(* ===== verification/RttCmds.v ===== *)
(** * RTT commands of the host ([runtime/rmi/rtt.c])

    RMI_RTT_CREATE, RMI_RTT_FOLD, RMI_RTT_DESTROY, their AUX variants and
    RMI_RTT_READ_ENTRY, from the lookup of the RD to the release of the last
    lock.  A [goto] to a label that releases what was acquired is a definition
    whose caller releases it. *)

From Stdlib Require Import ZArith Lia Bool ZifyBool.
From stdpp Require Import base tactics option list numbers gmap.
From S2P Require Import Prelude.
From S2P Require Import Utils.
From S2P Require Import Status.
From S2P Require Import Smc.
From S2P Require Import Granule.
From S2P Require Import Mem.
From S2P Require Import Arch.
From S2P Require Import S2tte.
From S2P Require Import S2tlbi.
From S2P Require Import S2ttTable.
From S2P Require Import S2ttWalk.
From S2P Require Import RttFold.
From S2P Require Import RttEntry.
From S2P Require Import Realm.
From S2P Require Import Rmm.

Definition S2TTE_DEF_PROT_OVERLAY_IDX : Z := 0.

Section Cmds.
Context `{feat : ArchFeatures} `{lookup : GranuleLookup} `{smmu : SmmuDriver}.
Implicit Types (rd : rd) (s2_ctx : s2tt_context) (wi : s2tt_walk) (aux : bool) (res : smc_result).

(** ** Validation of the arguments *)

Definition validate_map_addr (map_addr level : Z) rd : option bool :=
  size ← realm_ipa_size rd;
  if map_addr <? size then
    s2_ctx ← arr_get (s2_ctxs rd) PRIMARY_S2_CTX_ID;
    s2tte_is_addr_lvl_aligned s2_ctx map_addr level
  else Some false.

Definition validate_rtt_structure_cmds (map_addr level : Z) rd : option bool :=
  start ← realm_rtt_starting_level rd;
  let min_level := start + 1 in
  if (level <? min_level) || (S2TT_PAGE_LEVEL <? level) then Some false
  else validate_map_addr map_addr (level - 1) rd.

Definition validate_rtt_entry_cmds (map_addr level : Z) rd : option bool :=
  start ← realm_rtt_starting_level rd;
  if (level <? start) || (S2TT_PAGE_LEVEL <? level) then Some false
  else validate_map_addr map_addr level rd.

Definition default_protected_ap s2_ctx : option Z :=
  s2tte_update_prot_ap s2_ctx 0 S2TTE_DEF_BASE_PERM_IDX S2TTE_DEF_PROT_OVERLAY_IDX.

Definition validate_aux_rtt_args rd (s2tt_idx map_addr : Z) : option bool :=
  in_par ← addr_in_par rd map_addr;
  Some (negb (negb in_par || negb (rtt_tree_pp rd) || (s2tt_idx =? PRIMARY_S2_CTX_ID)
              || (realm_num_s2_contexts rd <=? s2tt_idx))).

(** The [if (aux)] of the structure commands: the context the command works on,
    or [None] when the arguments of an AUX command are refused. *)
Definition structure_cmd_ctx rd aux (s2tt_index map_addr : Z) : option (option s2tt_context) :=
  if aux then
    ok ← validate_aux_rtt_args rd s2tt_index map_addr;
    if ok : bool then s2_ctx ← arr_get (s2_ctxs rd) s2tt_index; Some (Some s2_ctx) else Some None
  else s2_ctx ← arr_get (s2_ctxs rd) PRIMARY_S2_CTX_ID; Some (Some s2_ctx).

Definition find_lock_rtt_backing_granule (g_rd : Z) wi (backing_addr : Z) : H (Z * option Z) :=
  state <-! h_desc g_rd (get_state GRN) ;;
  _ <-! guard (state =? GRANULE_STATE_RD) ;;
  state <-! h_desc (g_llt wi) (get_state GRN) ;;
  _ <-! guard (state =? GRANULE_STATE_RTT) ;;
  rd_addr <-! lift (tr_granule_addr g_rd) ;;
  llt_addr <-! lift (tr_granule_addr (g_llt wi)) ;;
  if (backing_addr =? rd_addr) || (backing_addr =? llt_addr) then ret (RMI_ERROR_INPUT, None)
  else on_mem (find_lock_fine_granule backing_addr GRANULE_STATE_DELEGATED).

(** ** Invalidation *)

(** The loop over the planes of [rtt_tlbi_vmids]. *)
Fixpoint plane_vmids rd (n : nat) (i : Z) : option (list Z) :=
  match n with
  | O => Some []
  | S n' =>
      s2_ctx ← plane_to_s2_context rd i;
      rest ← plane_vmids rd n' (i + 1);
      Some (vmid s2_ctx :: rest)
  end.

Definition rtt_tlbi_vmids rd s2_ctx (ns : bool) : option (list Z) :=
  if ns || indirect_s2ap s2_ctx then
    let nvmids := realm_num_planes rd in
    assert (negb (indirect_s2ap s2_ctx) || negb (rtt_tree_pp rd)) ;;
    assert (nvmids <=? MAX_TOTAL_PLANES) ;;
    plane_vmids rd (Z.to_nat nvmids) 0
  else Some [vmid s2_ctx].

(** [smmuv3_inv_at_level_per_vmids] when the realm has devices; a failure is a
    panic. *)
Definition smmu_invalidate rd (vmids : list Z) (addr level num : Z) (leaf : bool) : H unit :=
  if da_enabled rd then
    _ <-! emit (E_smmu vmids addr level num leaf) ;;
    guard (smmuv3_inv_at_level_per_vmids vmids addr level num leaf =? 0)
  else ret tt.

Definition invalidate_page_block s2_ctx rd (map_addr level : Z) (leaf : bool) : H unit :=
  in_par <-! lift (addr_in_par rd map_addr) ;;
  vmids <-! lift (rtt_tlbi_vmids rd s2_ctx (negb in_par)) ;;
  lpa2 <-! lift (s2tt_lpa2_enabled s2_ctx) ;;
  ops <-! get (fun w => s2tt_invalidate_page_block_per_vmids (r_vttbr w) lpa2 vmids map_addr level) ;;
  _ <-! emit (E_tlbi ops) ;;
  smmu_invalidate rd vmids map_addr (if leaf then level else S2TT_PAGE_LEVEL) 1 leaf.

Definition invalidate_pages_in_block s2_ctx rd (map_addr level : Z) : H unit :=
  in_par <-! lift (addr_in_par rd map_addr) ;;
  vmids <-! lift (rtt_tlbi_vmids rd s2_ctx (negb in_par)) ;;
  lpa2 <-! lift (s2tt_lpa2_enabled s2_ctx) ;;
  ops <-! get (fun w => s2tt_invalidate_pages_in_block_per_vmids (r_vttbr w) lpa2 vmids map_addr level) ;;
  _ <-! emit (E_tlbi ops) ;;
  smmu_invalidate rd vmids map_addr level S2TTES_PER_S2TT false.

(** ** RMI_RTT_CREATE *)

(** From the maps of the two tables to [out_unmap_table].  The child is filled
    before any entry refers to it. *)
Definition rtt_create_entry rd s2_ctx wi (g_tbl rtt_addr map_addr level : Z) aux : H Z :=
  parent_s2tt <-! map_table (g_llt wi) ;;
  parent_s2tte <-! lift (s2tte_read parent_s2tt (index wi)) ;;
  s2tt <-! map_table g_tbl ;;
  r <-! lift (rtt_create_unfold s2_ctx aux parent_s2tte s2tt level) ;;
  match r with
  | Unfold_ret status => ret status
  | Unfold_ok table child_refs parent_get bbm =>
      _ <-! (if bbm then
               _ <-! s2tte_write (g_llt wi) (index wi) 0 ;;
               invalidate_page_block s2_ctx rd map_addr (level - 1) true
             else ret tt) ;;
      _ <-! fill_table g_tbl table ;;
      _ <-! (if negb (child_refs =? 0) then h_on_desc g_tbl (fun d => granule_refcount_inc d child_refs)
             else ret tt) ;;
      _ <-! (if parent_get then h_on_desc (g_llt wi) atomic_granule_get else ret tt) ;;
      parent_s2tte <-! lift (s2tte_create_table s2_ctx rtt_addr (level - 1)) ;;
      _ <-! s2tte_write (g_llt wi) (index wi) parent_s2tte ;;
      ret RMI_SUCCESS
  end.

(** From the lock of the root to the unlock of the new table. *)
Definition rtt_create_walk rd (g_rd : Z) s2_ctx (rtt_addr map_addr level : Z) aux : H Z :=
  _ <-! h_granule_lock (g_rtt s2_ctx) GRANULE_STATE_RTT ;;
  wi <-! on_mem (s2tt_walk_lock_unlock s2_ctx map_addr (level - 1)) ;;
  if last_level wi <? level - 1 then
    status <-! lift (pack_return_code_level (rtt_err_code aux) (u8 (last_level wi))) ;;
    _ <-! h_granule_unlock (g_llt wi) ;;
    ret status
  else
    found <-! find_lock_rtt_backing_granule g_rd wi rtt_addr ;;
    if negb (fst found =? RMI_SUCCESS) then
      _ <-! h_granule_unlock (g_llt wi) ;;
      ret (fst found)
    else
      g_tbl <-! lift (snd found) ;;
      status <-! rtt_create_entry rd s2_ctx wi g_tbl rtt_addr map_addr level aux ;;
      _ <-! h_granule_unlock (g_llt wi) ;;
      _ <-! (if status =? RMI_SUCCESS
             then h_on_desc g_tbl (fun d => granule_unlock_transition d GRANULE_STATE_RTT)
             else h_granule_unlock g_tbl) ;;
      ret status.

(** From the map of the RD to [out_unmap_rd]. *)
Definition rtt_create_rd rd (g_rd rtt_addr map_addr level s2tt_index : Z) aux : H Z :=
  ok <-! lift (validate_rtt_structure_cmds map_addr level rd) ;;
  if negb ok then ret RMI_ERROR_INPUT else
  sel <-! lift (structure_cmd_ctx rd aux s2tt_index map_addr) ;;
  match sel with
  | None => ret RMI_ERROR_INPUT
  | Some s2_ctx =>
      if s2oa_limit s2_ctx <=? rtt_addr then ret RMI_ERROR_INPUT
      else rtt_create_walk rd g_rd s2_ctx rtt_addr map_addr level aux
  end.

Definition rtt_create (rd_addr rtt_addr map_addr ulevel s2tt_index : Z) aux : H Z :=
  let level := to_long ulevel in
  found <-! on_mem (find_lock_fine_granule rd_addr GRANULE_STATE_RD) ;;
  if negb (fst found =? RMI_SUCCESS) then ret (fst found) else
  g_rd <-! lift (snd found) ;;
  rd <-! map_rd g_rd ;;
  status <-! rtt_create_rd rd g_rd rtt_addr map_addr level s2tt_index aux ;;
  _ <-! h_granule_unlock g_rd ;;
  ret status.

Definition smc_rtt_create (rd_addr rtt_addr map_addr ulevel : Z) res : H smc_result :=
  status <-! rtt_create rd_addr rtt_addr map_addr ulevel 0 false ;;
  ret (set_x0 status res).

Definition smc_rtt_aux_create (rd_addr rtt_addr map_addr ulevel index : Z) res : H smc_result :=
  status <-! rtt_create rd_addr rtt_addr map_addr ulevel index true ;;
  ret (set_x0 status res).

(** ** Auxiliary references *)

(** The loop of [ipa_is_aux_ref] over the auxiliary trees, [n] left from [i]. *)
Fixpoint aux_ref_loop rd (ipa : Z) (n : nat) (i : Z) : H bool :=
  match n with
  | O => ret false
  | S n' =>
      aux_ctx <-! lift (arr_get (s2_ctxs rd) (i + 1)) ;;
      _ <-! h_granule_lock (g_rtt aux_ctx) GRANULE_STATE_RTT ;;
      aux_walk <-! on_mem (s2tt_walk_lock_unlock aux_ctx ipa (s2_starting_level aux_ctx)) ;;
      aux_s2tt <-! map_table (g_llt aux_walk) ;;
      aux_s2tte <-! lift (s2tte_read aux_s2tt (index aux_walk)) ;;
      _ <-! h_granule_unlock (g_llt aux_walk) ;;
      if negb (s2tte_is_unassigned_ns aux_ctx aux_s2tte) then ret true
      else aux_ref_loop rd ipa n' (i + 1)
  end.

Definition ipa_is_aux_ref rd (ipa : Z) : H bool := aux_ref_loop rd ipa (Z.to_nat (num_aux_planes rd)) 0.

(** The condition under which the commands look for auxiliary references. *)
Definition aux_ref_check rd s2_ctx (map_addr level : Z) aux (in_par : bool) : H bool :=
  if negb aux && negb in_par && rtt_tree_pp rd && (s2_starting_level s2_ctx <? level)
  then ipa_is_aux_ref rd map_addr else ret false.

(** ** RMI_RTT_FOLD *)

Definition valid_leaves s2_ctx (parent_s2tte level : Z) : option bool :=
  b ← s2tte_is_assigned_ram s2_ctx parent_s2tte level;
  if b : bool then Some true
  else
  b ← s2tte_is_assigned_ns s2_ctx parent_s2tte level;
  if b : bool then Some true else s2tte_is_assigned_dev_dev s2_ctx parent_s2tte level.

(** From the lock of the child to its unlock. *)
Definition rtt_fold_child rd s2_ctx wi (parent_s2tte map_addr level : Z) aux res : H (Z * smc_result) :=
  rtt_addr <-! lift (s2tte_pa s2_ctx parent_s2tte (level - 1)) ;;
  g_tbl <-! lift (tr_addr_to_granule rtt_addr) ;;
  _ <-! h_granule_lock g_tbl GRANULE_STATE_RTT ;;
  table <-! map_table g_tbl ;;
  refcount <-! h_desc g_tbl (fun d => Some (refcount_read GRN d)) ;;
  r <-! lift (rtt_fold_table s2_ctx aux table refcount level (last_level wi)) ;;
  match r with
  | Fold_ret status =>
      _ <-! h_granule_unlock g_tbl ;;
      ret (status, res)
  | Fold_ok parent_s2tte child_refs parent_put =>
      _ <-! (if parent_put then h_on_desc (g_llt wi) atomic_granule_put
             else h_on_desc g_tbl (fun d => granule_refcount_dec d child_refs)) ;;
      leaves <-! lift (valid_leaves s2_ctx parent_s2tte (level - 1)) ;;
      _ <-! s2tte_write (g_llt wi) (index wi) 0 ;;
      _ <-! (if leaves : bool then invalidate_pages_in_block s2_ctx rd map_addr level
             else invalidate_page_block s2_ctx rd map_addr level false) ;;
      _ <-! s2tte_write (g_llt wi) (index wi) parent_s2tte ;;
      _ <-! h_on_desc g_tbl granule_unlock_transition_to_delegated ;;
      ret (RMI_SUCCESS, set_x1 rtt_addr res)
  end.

◇ ◇ ◇ ◇ ◇

> Task statement: Return a word-for-word copy of the lines above from the one holding "if da_enabled rd then" through the one holding "smmu_invalidate rd vmids map_addr level", with both of them included and nothing besides.

> Problem solution:
  if da_enabled rd then
    _ <-! emit (E_smmu vmids addr level num leaf) ;;
    guard (smmuv3_inv_at_level_per_vmids vmids addr level num leaf =? 0)
  else ret tt.

Definition invalidate_page_block s2_ctx rd (map_addr level : Z) (leaf : bool) : H unit :=
  in_par <-! lift (addr_in_par rd map_addr) ;;
  vmids <-! lift (rtt_tlbi_vmids rd s2_ctx (negb in_par)) ;;
  lpa2 <-! lift (s2tt_lpa2_enabled s2_ctx) ;;
  ops <-! get (fun w => s2tt_invalidate_page_block_per_vmids (r_vttbr w) lpa2 vmids map_addr level) ;;
  _ <-! emit (E_tlbi ops) ;;
  smmu_invalidate rd vmids map_addr (if leaf then level else S2TT_PAGE_LEVEL) 1 leaf.

Definition invalidate_pages_in_block s2_ctx rd (map_addr level : Z) : H unit :=
  in_par <-! lift (addr_in_par rd map_addr) ;;
  vmids <-! lift (rtt_tlbi_vmids rd s2_ctx (negb in_par)) ;;
  lpa2 <-! lift (s2tt_lpa2_enabled s2_ctx) ;;
  ops <-! get (fun w => s2tt_invalidate_pages_in_block_per_vmids (r_vttbr w) lpa2 vmids map_addr level) ;;
  _ <-! emit (E_tlbi ops) ;;
  smmu_invalidate rd vmids map_addr level S2TTES_PER_S2TT false.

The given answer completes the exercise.